B: Mental disorders can result from a variety of factors beyond everyday life stressors, such as genetic predisposition or traumatic experiences.
D: Mental health assessment is more complex than assessing physical characteristics and involves subjective interpretation of behaviors rather than direct observation like physical assessments.
A nurse is caring for a patient with a history of hypertension. The nurse should prioritize which of the following interventions?
- A. Administering antihypertensive medication as prescribed.
- B. Encouraging weight loss.
- C. Monitoring blood pressure regularly.

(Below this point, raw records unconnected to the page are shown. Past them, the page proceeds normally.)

(** * athena-to-postgres.js: extraction from Athena and batch loading into Postgres

    A shallow embedding of [src/athena-to-postgres.js].  The script talks to
    two outside services, the Athena client and a Postgres connection pool.
    Both are modelled as state machines supplied by the environment; the
    script itself is written in a small monad that threads the state of the
    two services, records every observable effect in a trace, and
    distinguishes a normal return from a thrown exception.  The two
    unbounded loops of [queryAthena] take a fuel argument; when it runs out
    the outcome is [Pending] and the trace is the prefix produced so far.
    The listener the script registers on the pool (lines 51-54) ends the
    process from outside the module body; it is modelled on top of the run
    of the module body, in [processOf]. *)

From Stdlib Require Import String Ascii List Arith NArith ZArith Lia Bool DecimalString.
Import ListNotations.
Open Scope string_scope.

(** ** JavaScript values used by the script *)

Module Js.

(** [Array.prototype.join]. *)
Fixpoint join (sep : string) (l : list string) : string :=
  match l with
  | [] => ""
  | [x] => x
  | x :: rest => x ++ sep ++ join sep rest
  end.

(** [Array.prototype.map] hands the callback the element and its index. *)
Fixpoint mapi_from {X Y : Type} (f : X -> nat -> Y) (i : nat) (l : list X) : list Y :=
  match l with
  | [] => []
  | x :: rest => f x i :: mapi_from f (S i) rest
  end.

Definition mapi {X Y : Type} (f : X -> nat -> Y) (l : list X) : list Y :=
  mapi_from f 0 l.

(** [String.prototype.substring(n)] with one argument: the characters from
    position [n] on, the empty string when the string is shorter. *)
Fixpoint substring (n : nat) (s : string) : string :=
  match n, s with
  | 0, _ => s
  | S _, EmptyString => EmptyString
  | S m, String _ rest => substring m rest
  end.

- D. Promoting a low-sodium diet.
Correct Answer: A
Rationale: The correct answer is A: Administering antihypertensive medication as prescribed. This is the priority intervention because it directly addresses the patient's hypertension, which is a critical condition that needs immediate management to prevent complications. Encouraging weight loss (B), monitoring blood pressure (C), and promoting a low-sodium diet (D) are all important aspects of managing hypertension. However, administering antihypertensive medication takes precedence as it directly targets lowering blood pressure and reducing the risk of cardiovascular events. Weight loss, monitoring, and dietary changes are important for long-term management but may not provide immediate control of hypertension compared to medication.